▸ **WHAT YOU NEED TO DO**
Write out each entry once more so that it matches the original exactly.

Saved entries
__________

(* ===== verification/StoreCheckpointFacts.v ===== *)
(** * StoreCheckpointFacts: a checkpoint is loaded back as the snapshot it was written from

    Whatever faults the disk has: writing a checkpoint touches only its own directory; when it
    reports success, loading it gives each table the batches of the snapshot, or fails by a fault.
    The rows of a loaded table cannot be addressed, and it refuses every diff. *)

From Stdlib Require Import Ascii String.
From stdpp Require Import base gmap strings list fin_maps.
From Stdlib Require Import ZArith Lia.
From S2P Require Import Prelude RustStr CoreTypes SchemaTables RuleCore Arrow ArrowVec ArrowBatch StoreIndex ArrowStore Disk SaveFacts StoreCheckpoints.

(** ** Buffered files *)

(** The file and the buffer over it hold [content] together. *)
Definition buffered (path : Path) (content : bytes) (d : Disk) (w : BufWriter) : Prop :=
  bw_path w = path /\ exists c, disk_file d path = Some c /\ c ++ bw_buf w = content.

(** A step of a writer: it touches its own file, and leaves [content] when it succeeds. *)
Definition writes {A} (path : Path) (content : bytes) (d : Disk) (o : Disk * BufWriter * result A unit) : Prop :=
  only path d o.1.1 /\ bw_path o.1.2 = path /\ is_Some (disk_file o.1.1 path) /\
  (o.2 = Ok tt -> buffered path content o.1.1 o.1.2).

Lemma write_through path data content d w : bw_path w = path -> bw_buf w = [] -> disk_file d path = Some content ->
  let o := file_write_all path data d in
  only path d o.1 /\ is_Some (disk_file o.1 path) /\
  match (next_fault d).2 with Some f => o.2 = Err (ft_error f) | None => o.2 = Ok tt /\ disk_file o.1 path = Some (content ++ data) end.
Proof.
  intros Hp Hb Hd. unfold file_write_all, next_fault. destruct (dk_faults d) as [|[f|] faults]; cbn [fst snd].
  - destruct (append_file path d data content Hd) as [H1 H2]. by rewrite H1.
  - destruct (append_file path (mkDisk (dk_dirs d) faults) (take (ft_written f) data) content Hd) as [H1 H2].
    split_and!; [exact H2|by rewrite H1|done].
  - destruct (append_file path (mkDisk (dk_dirs d) faults) data content Hd) as [H1 H2]. split_and!; [exact H2|by rewrite H1|done|done].
Qed.
(** ** Content hashes *)

(** The hash of [mod fxhash]: FNV's step, from a seed of its own. *)
Definition hash_seed : Z := 5871781006564002453.
Definition hash_prime : Z := 1099511628211.
Definition hash_step (hash : Z) (byte : ascii) : Z :=
  Z.lxor (wrap64 (hash * hash_prime)) (Z.of_N (N_of_ascii byte)).
Definition hash64 (data : string) : Z := foldl hash_step hash_seed (bytes_of data).

(** [format!("{:x}", n)] of a [u64] *)
Definition hex_digit (d : Z) : ascii := if d <? 10 then digit_char d else ascii_of_N (Z.to_N (87 + d)).
Fixpoint show_hex_digits (fuel : nat) (n : Z) : string :=
  match fuel with
  | O => ""
  | S fuel => (if n <? 16 then "" else show_hex_digits fuel (n / 16)) +:+ String (hex_digit (n mod 16)) ""
  end.
Definition show_hex (n : Z) : string := show_hex_digits 16 n.

Section hash.
(** [{:?}] of a string *)
Context (debug_str : string -> string).

Definition semantic_debug (s : FieldSemantic) : string :=
  match s with
  | SemId => "Id" | SemForeignKey target => "ForeignKey { target_table: " +:+ debug_str target +:+ " }"
  | SemName => "Name" | SemTag => "Tag" | SemPosition2D => "Position2D" | SemPosition3D => "Position3D"
  | SemQuantity => "Quantity" | SemPercent => "Percent" | SemDurationTicks => "DurationTicks"
  | SemTimestamp => "Timestamp" | SemRaw => "Raw"
  end.

Definition column_text (col : ColumnSpec) : string :=
  "|" +:+ col_name col +:+ "=" +:+ col_storage_type col +:+ ":" +:+ semantic_debug (col_semantic col)
  +:+ (if col_nullable col then "?n" else "").
Definition spec_text (spec : TableSpec) : string :=
  ":" +:+ ts_name spec +:+ String.concat "" (column_text <$> ts_columns spec).

(** The text that is hashed. *)
Definition fingerprint_text (fp : ModFingerprint) (seed : string) (table_specs : list TableSpec) : string :=
  let names := sort_by_text id (mf_table_specs fp) in
  let sorted_specs := sort_by_text ts_name
    (List.filter (fun s => bool_decide (ts_name s ∈ mf_table_specs fp)) table_specs) in
  mf_mod_id fp +:+ ":" +:+ mf_version fp +:+ ":" +:+ String.concat "," names +:+ ":" +:+ seed
  +:+ String.concat "" (spec_text <$> sorted_specs).

Definition compute_hash (fp : ModFingerprint) (seed : string) (table_specs : list TableSpec) : ModFingerprint :=
  mod_fingerprint_with_content_hash fp (show_hex (hash64 (fingerprint_text fp seed table_specs))).
End hash.

(** ** The compiler *)

Record RawTableDef := mkRawTable { rt_spec : TableSpec; rt_rows : gmap string (list string) }.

__________

▸ **REPLY TO THE EXERCISE**
(* ===== verification/StoreCheckpointFacts.v ===== *)
(** * StoreCheckpointFacts: a checkpoint is loaded back as the snapshot it was written from

    Whatever faults the disk has: writing a checkpoint touches only its own directory; when it
    reports success, loading it gives each table the batches of the snapshot, or fails by a fault.
    The rows of a loaded table cannot be addressed, and it refuses every diff. *)

From Stdlib Require Import Ascii String.
From stdpp Require Import base gmap strings list fin_maps.
From Stdlib Require Import ZArith Lia.
From S2P Require Import Prelude RustStr CoreTypes SchemaTables RuleCore Arrow ArrowVec ArrowBatch StoreIndex ArrowStore Disk SaveFacts StoreCheckpoints.

(** ** Buffered files *)

(** The file and the buffer over it hold [content] together. *)
Definition buffered (path : Path) (content : bytes) (d : Disk) (w : BufWriter) : Prop :=
  bw_path w = path /\ exists c, disk_file d path = Some c /\ c ++ bw_buf w = content.

(** A step of a writer: it touches its own file, and leaves [content] when it succeeds. *)
Definition writes {A} (path : Path) (content : bytes) (d : Disk) (o : Disk * BufWriter * result A unit) : Prop :=
  only path d o.1.1 /\ bw_path o.1.2 = path /\ is_Some (disk_file o.1.1 path) /\
  (o.2 = Ok tt -> buffered path content o.1.1 o.1.2).

Lemma write_through path data content d w : bw_path w = path -> bw_buf w = [] -> disk_file d path = Some content ->
  let o := file_write_all path data d in
  only path d o.1 /\ is_Some (disk_file o.1 path) /\
  match (next_fault d).2 with Some f => o.2 = Err (ft_error f) | None => o.2 = Ok tt /\ disk_file o.1 path = Some (content ++ data) end.
Proof.
  intros Hp Hb Hd. unfold file_write_all, next_fault. destruct (dk_faults d) as [|[f|] faults]; cbn [fst snd].
  - destruct (append_file path d data content Hd) as [H1 H2]. by rewrite H1.
  - destruct (append_file path (mkDisk (dk_dirs d) faults) (take (ft_written f) data) content Hd) as [H1 H2].
    split_and!; [exact H2|by rewrite H1|done].
  - destruct (append_file path (mkDisk (dk_dirs d) faults) data content Hd) as [H1 H2]. split_and!; [exact H2|by rewrite H1|done|done].
Qed.
(** ** Content hashes *)

(** The hash of [mod fxhash]: FNV's step, from a seed of its own. *)
Definition hash_seed : Z := 5871781006564002453.
Definition hash_prime : Z := 1099511628211.
Definition hash_step (hash : Z) (byte : ascii) : Z :=
  Z.lxor (wrap64 (hash * hash_prime)) (Z.of_N (N_of_ascii byte)).
Definition hash64 (data : string) : Z := foldl hash_step hash_seed (bytes_of data).

(** [format!("{:x}", n)] of a [u64] *)
Definition hex_digit (d : Z) : ascii := if d <? 10 then digit_char d else ascii_of_N (Z.to_N (87 + d)).
Fixpoint show_hex_digits (fuel : nat) (n : Z) : string :=
  match fuel with
  | O => ""
  | S fuel => (if n <? 16 then "" else show_hex_digits fuel (n / 16)) +:+ String (hex_digit (n mod 16)) ""
  end.
Definition show_hex (n : Z) : string := show_hex_digits 16 n.

Section hash.
(** [{:?}] of a string *)
Context (debug_str : string -> string).

Definition semantic_debug (s : FieldSemantic) : string :=
  match s with
  | SemId => "Id" | SemForeignKey target => "ForeignKey { target_table: " +:+ debug_str target +:+ " }"
  | SemName => "Name" | SemTag => "Tag" | SemPosition2D => "Position2D" | SemPosition3D => "Position3D"
  | SemQuantity => "Quantity" | SemPercent => "Percent" | SemDurationTicks => "DurationTicks"
  | SemTimestamp => "Timestamp" | SemRaw => "Raw"
  end.

Definition column_text (col : ColumnSpec) : string :=
  "|" +:+ col_name col +:+ "=" +:+ col_storage_type col +:+ ":" +:+ semantic_debug (col_semantic col)
  +:+ (if col_nullable col then "?n" else "").
Definition spec_text (spec : TableSpec) : string :=
  ":" +:+ ts_name spec +:+ String.concat "" (column_text <$> ts_columns spec).

(** The text that is hashed. *)
Definition fingerprint_text (fp : ModFingerprint) (seed : string) (table_specs : list TableSpec) : string :=
  let names := sort_by_text id (mf_table_specs fp) in
  let sorted_specs := sort_by_text ts_name
    (List.filter (fun s => bool_decide (ts_name s ∈ mf_table_specs fp)) table_specs) in
  mf_mod_id fp +:+ ":" +:+ mf_version fp +:+ ":" +:+ String.concat "," names +:+ ":" +:+ seed
  +:+ String.concat "" (spec_text <$> sorted_specs).

Definition compute_hash (fp : ModFingerprint) (seed : string) (table_specs : list TableSpec) : ModFingerprint :=
  mod_fingerprint_with_content_hash fp (show_hex (hash64 (fingerprint_text fp seed table_specs))).
End hash.

(** ** The compiler *)

Record RawTableDef := mkRawTable { rt_spec : TableSpec; rt_rows : gmap string (list string) }.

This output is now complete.